Don't Retrieve, Generate: Prompting LLMs for Synthetic Training Data in Dense Retrieval
This addresses the challenge of data retrieval training for researchers and practitioners by offering a corpus-free alternative, though it is incremental as it builds on existing LLM and retrieval techniques.
The paper tackles the problem of training dense retrieval models without needing full corpus access by proposing an end-to-end pipeline where an LLM generates queries and hard negative examples from passages, using a dataset of 7,250 arXiv abstracts. It shows that this corpus-free method outperforms lexical baselines and achieves performance comparable to cross-encoder-based methods on BEIR benchmarks.

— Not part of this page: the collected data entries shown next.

(** ** Properties *)

Lemma boot_mem raw entries hhdm e : memmap_ok entries → 0 ≤ hhdm < 2 ^ 64 → hhdm + highest_addr entries ≤ 2 ^ 64 →
  find_metadata entries (phys_to_pfn (highest_addr entries) * sizeof_PageFrame) = Some e → (∀ i, raw i = 0) →
  wp (pmm_init raw entries hhdm) (λ _ s, ∃ U, mem_inv (mkArena U hhdm) (heap_boot s) U [] ∅ ∧
    (∀ x, x ∈ U ↔ initially_free entries e x) ∧ ∀ x, x ∈ U → x * PAGE_SIZE + PAGE_SIZE ≤ highest_addr entries) pmm_boot.
Proof.
  intros Hm Hh Htop He Hraw. eapply wp_mono; [by eapply boot_view|]. intros [] s (F & Hi & Eh & HF & Htop' & Hc). exists F.
  split_and!; [|done|done]. exists [], (λ _, []), [], (λ _, None).
  apply (@heap_boot_data pmm (framed (mkArena F hhdm) []) (framed_store (mkArena F hhdm) []) s F []); [|cbn; cbn in Eh; lia|exact Hc].
  split_and!; [done|by intros x Hx%elem_of_nil| |done]. set_solver.
Qed.


(** An object, a block of four pages, another object, on the small machine. *)
Definition mixed_1 : heap pmm := final_state (mem_do (Kmalloc 100)) (heap_boot small_pmm).
Definition mixed_2 : heap pmm := final_state (mem_do (AllocPages 4)) mixed_1.
Definition mixed_3 : heap pmm := final_state (mem_do (Kmalloc 2000)) mixed_2.

(** ** Directory lookup *)

(** The first child called [name]. *)
Definition lookup_child s (l : list Z) (name : string) : option Z :=
  snd <$> list_find (λ c, n_name <$> v_nodes s !! c = Some name) l.

Lemma find_child_wp s C ms p l h name fuel (R : option Z → vfs H PA → Prop) :
  vfs_inv s C ms → live s p → c_str name → chain (sibling s) h l → (∀ c, c ∈ l → c ∈ C p) →
  (length l ≤ fuel)%nat → R (lookup_child s l name) s → wp (find_child fuel h name) R s.
Proof.
  intros Hi Hp Hname. revert l h. induction fuel as [|fuel IH]; intros [|c l] h Hc Hl Hf HR;
    [|simpl in Hf; lia| |].
  1,2: apply (lseg_head (sibling s)) in Hc as <-; by apply wp_ret.
  destruct Hc as [-> Hc]. destruct (vi_member _ _ _ Hi p c Hp) as [n Hn]; [apply Hl; set_solver|].
  cbn [find_child]. wp_run. eapply wp_read_node; [done|].
  pose proof (str_cmp_eq _ _ (vi_names _ _ _ Hi _ _ Hn) Hname) as Hcmp.
  unfold lookup_child in HR. cbn [list_find] in HR. rewrite Hn in HR. simpl in HR.
  destruct (Z.eqb_spec (str_cmp (n_name n) name) 0) as [E|E].
  - rewrite decide_True in HR by (f_equal; by apply Hcmp). by apply wp_ret.
  - rewrite decide_False in HR by (intros [= ?]; by apply E, Hcmp).
    eapply (IH l); [by unfold sibling in Hc; rewrite Hn in Hc|set_solver|simpl in Hf; lia|].
    unfold lookup_child. destruct (list_find _ l) as [[i x]|]; done.
Qed.

(** What [open] of a directory returns. *)
Definition abs_open s C (node : Z) (name : string) : option Z :=
  if decide (name = ".") then Some node
  else if decide (name = "..") then Some (default node (v_nodes s !! node ≫= n_parent))
  else lookup_child s (C node) name.
(* ===== verification/NetInv.v ===== *)
(** * The network stack: invariant, sending and safety

    [net_inv] is the shape of the static tables.  The sending path always
    returns and touches only the driver, the identification counter and the
    ARP cache; the receiving path returns on every frame whose lengths are
    consistent. *)

From S2P Require Import Prelude Bytes Net NetCodec.
Open Scope Z_scope.

Definition u32_ok (x : Z) : Prop := 0 ≤ x < 2 ^ 32.

Definition entry_ok (e : ArpEntry) : Prop := length (ae_mac e) = 6%nat.
Definition ucb_ok (u : UdpControlBlock) : Prop :=
  length (u_rx_data u) = RX_SIZE ∧ 0 ≤ u_rx_len u ≤ Z.of_nat RX_SIZE ∧ u16_ok (u_local_port u) ∧ u16_ok (u_remote_port u).

Record net_inv {N} (s : net N) : Prop := {
  ni_mac : length (g_our_mac s) = 6%nat;
  ni_ident : u16_ok (g_ip_ident s);
  ni_cache : length (g_arp_cache s) = ARP_CACHE_SIZE;
  ni_next : (g_arp_cache_next s < ARP_CACHE_SIZE)%nat;
  ni_entries : Forall entry_ok (g_arp_cache s);
  ni_udp : length (g_udp_sockets s) = MAX_UDP_SOCKETS;
  ni_ucbs : Forall ucb_ok (g_udp_sockets s);
  ni_tcp : length (g_tcp_sockets s) = MAX_TCP_SOCKETS
}.

(** The UDP and TCP tables, the addresses and the DHCP client are as before. *)
Definition same_tables {N} (s s' : net N) : Prop :=
  g_our_mac s' = g_our_mac s ∧ g_our_ip s' = g_our_ip s ∧ g_subnet_mask s' = g_subnet_mask s ∧
  g_gateway_ip s' = g_gateway_ip s ∧ g_net_ready s' = g_net_ready s ∧ g_udp_sockets s' = g_udp_sockets s ∧
  g_tcp_sockets s' = g_tcp_sockets s ∧ g_dhcp_state s' = g_dhcp_state s.

Lemma same_tables_refl {N} (s : net N) : same_tables s s.
Proof. by repeat split. Qed.

Section net.
Context {N : Type} `{!EthLayer N}.
Implicit Types s : net N.

Lemma set_nic_same s : set_nic (nic s) s = s.
Proof. by destruct s. Qed.

Lemma net_inv_nic s n : net_inv s → net_inv (set_nic n s).
Proof. intros []. by split. Qed.

(** ** Sending *)

Lemma eth_send_wp dst type payload s (R : bool → net N → Prop) :
  (∀ b n, R b (set_nic n s)) → wp (eth_send dst type payload) R s.
Proof.
  intros HR. unfold eth_send. apply wp_bind, wp_get. case_match.
  - apply wp_ret. rewrite <-(set_nic_same s). apply HR.
  - unfold wp, nic_op. destruct (eth_transmit_returns (eth_bytes (mkEth dst (g_our_mac s) (htons type)) ++ payload) (nic s))
      as (b & n & -> & _). apply HR.
Qed.

Lemma arp_resolve_wp ip s (R : option (list Z) → net N → Prop) :
  (∀ mac, arp_cache_lookup ip (g_arp_cache s) = Some mac → R (Some mac) s) → (∀ n, R None (set_nic n s)) →
  wp (arp_resolve ip) R s.
Proof.
  intros H1 H2. unfold arp_resolve. apply wp_bind, wp_get. destruct (arp_cache_lookup _ _) as [mac|]; [apply wp_ret; auto|].
  apply wp_bind. unfold arp_send_request. apply wp_bind, wp_get, wp_bind, eth_send_wp. intros b n. apply wp_ret, wp_ret, H2.
Qed.

Lemma ipv4_send_wp dst protocol payload s (R : bool → net N → Prop) :
  net_inv s → (∀ b s', net_inv s' → same_tables s s' → g_arp_cache s' = g_arp_cache s → R b s') →
  wp (ipv4_send dst protocol payload) R s.
Proof.
  intros Hi HR. unfold ipv4_send. case_match; [apply wp_ret; by apply HR|].
  apply wp_bind, wp_get, wp_bind, wp_modify.
  assert (Hid : ∀ n, net_inv (set_nic n (set_g_ip_ident (u16 (g_ip_ident s + 1)) s))).
  { intros n. destruct Hi. split; try done. apply (wrap_range 16). lia. }
  assert (Hfin : ∀ b n, R b (set_nic n (set_g_ip_ident (u16 (g_ip_ident s + 1)) s))) by (intros b n; by apply HR).
  case_match; [by apply eth_send_wp|]. apply wp_bind, arp_resolve_wp.
  - intros mac _. by apply eth_send_wp.
  - intros n. apply wp_ret, Hfin.
Qed.

(** ** ARP *)

Lemma arp_slot_lookup ip cache i : arp_slot ip cache = Some i →
  ∃ e, cache !! i = Some e ∧ ae_valid e = true ∧ ae_ip e = ip.
Proof.
  unfold arp_slot. intros ([j e] & Hf & ->)%fmap_Some. apply list_find_Some in Hf as (He & [Hv Hip] & _). by exists e.
Qed.

Lemma arp_cache_insert_wp ip mac s (R : () → net N → Prop) :
  net_inv s → length mac = 6%nat →
  (∀ s', net_inv s' → same_tables s s' → nic s' = nic s → g_ip_ident s' = g_ip_ident s → R () s') →
  wp (arp_cache_insert ip mac) R s.
Proof.
  intros Hi Hm HR. unfold arp_cache_insert. apply wp_bind, wp_get. destruct (arp_slot ip (g_arp_cache s)) as [i|].
  - apply wp_modify, HR; try done. destruct Hi as [? ? ? ? He ? ? ?]. split; try done; cbn.
    + by rewrite length_alter.
    + apply Forall_alter; done.
  - destruct (lookup_lt_is_Some_2 (g_arp_cache s) (g_arp_cache_next s)) as [e He].
    { rewrite (ni_cache _ Hi). apply Hi. }
    apply wp_bind. rewrite He. apply wp_ret, wp_bind, wp_modify, wp_modify, HR; try done.
    destruct Hi as [? ? ? ? Hes ? ? ?]. split; try done.
    + cbn. by rewrite length_insert.
    + apply (Nat.mod_upper_bound _ ARP_CACHE_SIZE). done.
    + by apply Forall_insert.
Qed.

Lemma arp_handle_wp data len s (R : () → net N → Prop) :
  net_inv s → len ≤ Z.of_nat (length data) → (∀ s', net_inv s' → same_tables s s' → R () s') →
  wp (arp_handle_packet data len) R s.
Proof.
  intros Hi Hl HR. unfold arp_handle_packet, sizeof_ArpPacket.
  destruct (Z.ltb_spec len (Z.of_nat 28)); [apply wp_ret; by apply HR|].
  destruct (arp_read_some data) as [arp Harp]; [lia|]. apply wp_bind. rewrite Harp. apply wp_ret.
  case_match; [apply wp_ret; by apply HR|].
  assert (Hsha : length (arp_sha arp) = 6%nat).
  { unfold arp_read in Harp. repeat (apply bind_Some in Harp as (? & ? & Harp)). injection Harp as <-. by eapply slice_length. }
  apply wp_bind, arp_cache_insert_wp; [done|done|]. intros s1 Hi1 Hs1 _ _. apply wp_bind, wp_get.
  case_match; [|apply wp_ret; by apply HR]. apply wp_bind, eth_send_wp. intros b n. apply wp_ret, HR; [by apply net_inv_nic|].
  exact Hs1.
Qed.

(** ** Delivery *)

Lemma icmp_handle_wp data len src s (R : () → net N → Prop) :
  net_inv s → len ≤ Z.of_nat (length data) → (∀ s', net_inv s' → same_tables s s' → R () s') →
  wp (icmp_handle_echo data len src) R s.
Proof.
  intros Hi Hl HR. unfold icmp_handle_echo, sizeof_IcmpHeader.
  destruct (Z.ltb_spec len (Z.of_nat 8)); [apply wp_ret; by apply HR|].
  destruct (icmp_read_some data) as [h Hh]; [lia|]. apply wp_bind. rewrite Hh. apply wp_ret.
  case_match; [apply wp_ret; by apply HR|]. apply wp_bind. unfold copy.
  rewrite slice_some by (case_match; lia). apply wp_ret, wp_bind, ipv4_send_wp; [done|].
  intros b s' Hi' Hs' _. apply wp_ret. by apply HR.
Qed.

Lemma ni_sock s i u : net_inv s → g_udp_sockets s !! i = Some u → ucb_ok u.
Proof. intros Hi Hu. eapply Forall_lookup_1; [apply (ni_ucbs _ Hi)|done]. Qed.

Lemma net_inv_sock s i u : net_inv s → ucb_ok u → net_inv (set_g_udp_sockets (<[i := u]> (g_udp_sockets s)) s).
Proof. intros [] Hu. split; try done; cbn; [by rewrite length_insert|by apply Forall_insert]. Qed.

Lemma udp_find_lookup port socks i : udp_find_socket port socks = Some i →
  ∃ u, socks !! i = Some u ∧ u_state u ≠ UDP_FREE ∧ u_local_port u = port.
Proof.
  unfold udp_find_socket. intros ([j u] & Hf & ->)%fmap_Some. apply list_find_Some in Hf as (Hu & [? ?] & _). by exists u.
Qed.

Lemma udp_deliver_ok u payload port :
  ucb_ok u → (length payload ≤ RX_SIZE)%nat → u16_ok port → ucb_ok (udp_deliver u payload port).
Proof.
  intros (Hd & ? & ? & ?) Hl Hp. unfold ucb_ok. cbn [udp_deliver u_rx_data u_rx_len u_local_port u_remote_port].
  split_and!; [|lia|lia|done|done]. rewrite length_app, length_drop, Hd. lia.
Qed.

(** The datagram's own length is consistent with the packet's. *)
Definition udp_lengths_ok (data : list Z) (len : Z) : Prop :=
  ∀ udp, udp_read data = Some udp → 8 ≤ ntohs (udp_length udp) ≤ len.

Lemma udp_handle_wp data len s (R : () → net N → Prop) :
  net_inv s → len ≤ Z.of_nat (length data) → udp_lengths_ok data len →
  (∀ s', net_inv s' → g_our_mac s' = g_our_mac s → R () s') → wp (udp_handle_packet data len) R s.
Proof.
  intros Hi Hl Hok HR. unfold udp_handle_packet, sizeof_UdpHeader.
  destruct (Z.ltb_spec len (Z.of_nat 8)); [apply wp_ret; by apply HR|].
  destruct (udp_read_some data) as [h Hh]; [lia|]. destruct (Hok h Hh) as [Hlo Hhi].
  apply wp_bind. rewrite Hh. apply wp_ret, wp_bind, wp_get.
  destruct (udp_find_socket _ _) as [i|] eqn:Ef; [|apply wp_ret; by apply HR].
  destruct (udp_find_lookup _ _ _ Ef) as (u & Hu & _). apply wp_bind. rewrite Hu. apply wp_ret.
  assert (Hb : u16_ok (ntohs (udp_length h))) by apply u16_ok_bswap. unfold u16_ok in Hb.
  rewrite (wrap_small 64) by lia. set (k := if _ <? _ then _ else _).
  assert (Hk : 0 ≤ k ≤ Z.of_nat RX_SIZE ∧ 8 + k ≤ Z.of_nat (length data)) 
    by (unfold k; destruct (Z.ltb_spec (Z.of_nat RX_SIZE) (ntohs (udp_length h) - Z.of_nat 8)); lia).
  apply wp_bind. unfold copy. rewrite slice_some by lia. apply wp_ret, wp_modify, HR; [|done].
  apply net_inv_sock; [done|]. apply udp_deliver_ok; [by eapply ni_sock|rewrite length_take; lia|apply u16_ok_bswap].
Qed.

Lemma tcp_handle_wp data len s (R : () → net N → Prop) :
  net_inv s → len ≤ Z.of_nat (length data) →
  (∀ s', net_inv s' → g_our_mac s' = g_our_mac s → R () s') → wp (tcp_handle_packet data len) R s.
Proof.
  intros Hi Hl HR. unfold tcp_handle_packet, sizeof_TcpHeader.
  destruct (Z.ltb_spec len (Z.of_nat 20)); [apply wp_ret; by apply HR|].
  destruct (tcp_read_some data) as [h Hh]; [lia|]. apply wp_bind. rewrite Hh. apply wp_ret, wp_bind.
  unfold tcp_find_or_alloc_socket. apply wp_bind, wp_get.
  assert (Hset : ∀ s2 l, net_inv s2 → length l = length (g_tcp_sockets s2) → net_inv (set_g_tcp_sockets l s2)).
  { intros s2 l [] Hlen. split; try done. cbn. congruence. }
  assert (Hgo : ∀ i s2, net_inv s2 → g_our_mac s2 = g_our_mac s → is_Some (g_tcp_sockets s2 !! i) →
    wp (s ← get; t ← deref (g_tcp_sockets s !! i);
        modify (set_g_tcp_sockets (<[i := set_tc_state (tcp_next (tc_state t)
          (Z.land (ntohs (tcp_data_offset_flags h)) 0x1F)) t]> (g_tcp_sockets s)))) R s2).
  { intros i s2 Hi2 Hm [t Ht]. apply wp_bind, wp_get, wp_bind. rewrite Ht. apply wp_ret, wp_modify, HR; [|done].
    apply Hset; [done|]. by rewrite length_insert. }
  destruct (list_find _ (g_tcp_sockets s)) as [[i t]|] eqn:E1.
  - apply wp_ret, Hgo; try done. apply list_find_Some in E1 as (-> & _). eauto.
  - destruct (list_find (λ t, tc_state t = CLOSED) _) as [[i t]|] eqn:E2.
    + apply list_find_Some in E2 as (Ht & _). apply lookup_lt_Some in Ht.
      apply wp_bind, wp_modify, wp_ret, Hgo; [apply Hset; [done|by rewrite length_insert]|done|].
      cbn. rewrite list_lookup_insert_eq by done. eauto.
    + apply wp_ret, wp_ret. by apply HR.
Qed.

(** ** Reception *)

(** What the lengths of an IPv4 packet must satisfy. *)
Definition ipv4_lengths_ok (data : list Z) : Prop :=
  ∀ ip, ip_read data = Some ip →
    Z.land (ip_ver_ihl ip) 0x0F ≤ 5 ∧ 20 ≤ ntohs (ip_total_length ip) ∧
    (ip_protocol ip = IPPROTO_UDP → udp_lengths_ok (drop 20 data) (ntohs (ip_total_length ip) - 20)).

Lemma ipv4_handle_wp data len s (R : () → net N → Prop) :
  net_inv s → len ≤ Z.of_nat (length data) → ipv4_lengths_ok data →
  (∀ s', net_inv s' → g_our_mac s' = g_our_mac s → R () s') → wp (ipv4_handle_packet data len) R s.
Proof.
  intros Hi Hl Hok HR. unfold ipv4_handle_packet, sizeof_Ipv4Header.
  assert (Hdone : R () s) by by apply HR.
  destruct (Z.ltb_spec len (Z.of_nat 20)); [by apply wp_ret|].
  destruct (ip_read_some data) as [ip Hip]; [lia|]. destruct (Hok ip Hip) as (Hihl & Htl & Hudp).
  apply wp_bind. rewrite Hip. apply wp_ret. apply wp_bind. unfold copy.
  assert (Hlen : length (ip_bytes (set_ip_header_checksum 0 ip)) = 20%nat).
  { apply ip_bytes_length; unfold ip_read in Hip; repeat (apply bind_Some in Hip as (? & ? & Hip)); injection Hip as <-;
      by eapply slice_length. }
  assert (Hnn : 0 ≤ Z.land (ip_ver_ihl ip) 0x0F)
    by (change 0x0F with (Z.ones 4); rewrite Z.land_ones by lia; apply Z.mod_pos_bound; lia).
  rewrite slice_some by lia. apply wp_ret. case_match; [by apply wp_ret|].
  destruct (Z.ltb_spec (Z.land (ip_ver_ihl ip) 0x0F * 4) (Z.of_nat 20)); [by apply wp_ret|].
  assert (Hihl5 : Z.land (ip_ver_ihl ip) 0x0F * 4 = 20) by lia.
  destruct (Z.ltb_spec len (ntohs (ip_total_length ip))); [by apply wp_ret|].
  apply wp_bind, wp_get. case_match; [by apply wp_ret|]. rewrite Hihl5.
  assert (Hb : u16_ok (ntohs (ip_total_length ip))) by apply u16_ok_bswap. unfold u16_ok in Hb.
  rewrite (wrap_small 64) by lia. change (Z.to_nat 20) with 20%nat.
  assert (Hpl : ntohs (ip_total_length ip) - 20 ≤ Z.of_nat (length (drop 20 data))) by (rewrite length_drop; lia).
  destruct (Z.eqb_spec (ip_protocol ip) IPPROTO_ICMP).
  { apply icmp_handle_wp; [done|done|]. intros s' Hi' Hs'. apply HR; [done|apply Hs']. }
  destruct (Z.eqb_spec (ip_protocol ip) IPPROTO_UDP); [apply udp_handle_wp; auto|].
  destruct (Z.eqb_spec (ip_protocol ip) IPPROTO_TCP); [by apply tcp_handle_wp|]. by apply wp_ret.
Qed.

Lemma net_receive_wp data flags s (R : () → net N → Prop) :
  net_inv s → ipv4_lengths_ok (drop sizeof_EthHeader data) →
  (∀ s', net_inv s' → g_our_mac s' = g_our_mac s → R () s') →
  wp (net_receive (Some (mkBuf (Some data) (Z.of_nat (length data)) flags))) R s.
Proof.
  intros Hi Hok HR. assert (Hdone : R () s) by by apply HR. unfold net_receive, sizeof_EthHeader in *.
  destruct (Z.ltb_spec (Z.of_nat (length data)) (Z.of_nat 14)); [by apply wp_ret|].
  destruct (eth_read_some data) as [eth Heth]; [lia|]. apply wp_bind. rewrite Heth. apply wp_ret, wp_bind, wp_get.
  case_match; [by apply wp_ret|].
  assert (Hlen : Z.of_nat (length data) - Z.of_nat 14 ≤ Z.of_nat (length (drop 14 data))) by (rewrite length_drop; lia).
  case_match.
  { apply arp_handle_wp; [done|done|]. intros s' Hi' Hs'. apply HR; [done|apply Hs']. }
  case_match; [by apply ipv4_handle_wp|by apply wp_ret].
Qed.

(** ** Initialisation *)

Lemma net_boot_inv (n : N) : net_inv (net_boot n).
Proof.
  split; try done.
  - simpl. unfold ARP_CACHE_SIZE. lia.
  - apply Forall_replicate. done.
  - apply Forall_replicate. unfold ucb_ok, u16_ok. cbn [u_rx_data u_rx_len u_local_port u_remote_port].
    rewrite length_replicate. lia.
Qed.

Lemma dhcp_discover_wp s (R : () → net N → Prop) :
  net_inv s → (∀ s', net_inv s' → same_tables (set_g_dhcp_state WAITING_OFFER s) s' → R () s') →
  wp dhcp_send_discover R s.
Proof.
  intros Hi HR. unfold dhcp_send_discover. apply wp_bind, wp_get, wp_bind, wp_modify, wp_bind, ipv4_send_wp.
  - destruct Hi. by split.
  - intros b s' Hi' Hs' _. apply wp_ret. by apply HR.
Qed.

Lemma net_init_wp s (R : () → net N → Prop) :
  net_inv s →
  (∀ s', net_inv s' → g_our_mac s' = eth_get_mac (nic s) → g_our_ip s' = g_our_ip s → g_gateway_ip s' = g_gateway_ip s →
     g_net_ready s' = g_net_ready s → g_dhcp_state s' = WAITING_OFFER →
     Forall (λ t, tc_state t = CLOSED) (g_tcp_sockets s') → R () s') →
  wp net_init R s.
Proof.
  intros Hi HR. unfold net_init. apply wp_bind, wp_get. do 7 (apply wp_bind, wp_modify). apply dhcp_discover_wp.
  - destruct Hi as [? ? ? ? He ? Hu ?]. split; try done; cbn.
    + apply eth_mac_length.
    + by rewrite length_fmap.
    + apply Forall_fmap. by eapply Forall_impl.
    + by rewrite length_fmap.
    + apply Forall_fmap. by eapply Forall_impl.
    + by rewrite length_fmap.
  - intros s' Hi' (E1 & E2 & E3 & E4 & E5 & E6 & E7 & E8). cbn in *. apply HR; try done.
    rewrite E7. apply Forall_fmap, Forall_true. done.
Qed.
End net.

Training effective dense retrieval models typically relies on hard negative (HN) examples mined from large document corpora using methods such as BM25 or cross-encoders (CE), which require full corpus access. We propose a corpus-free alternative: an end-to-end pipeline where a Large Language Model (LLM) first generates a query from a passage and then produces a hard negative example using only the generated query text. Our dataset comprises 7,250 arXiv abstracts spanning diverse domains including mathematics, physics, computer science, and related fields, serving as positive passages for query generation. We evaluate two fine-tuning configurations of DistilBERT for dense retrieval; one using LLM-generated hard negatives conditioned solely on the query, and another using negatives generated with both the query and its positive document as context. Compared to traditional corpus-based mining methods {LLM Query $\rightarrow$ BM25 HN and LLM Query $\rightarrow$ CE HN on multiple BEIR benchmark datasets, our all-LLM pipeline outperforms strong lexical mining baselines and achieves performance comparable to cross-encoder-based methods, demonstrating the potential of corpus-free hard negative generation for retrieval model training.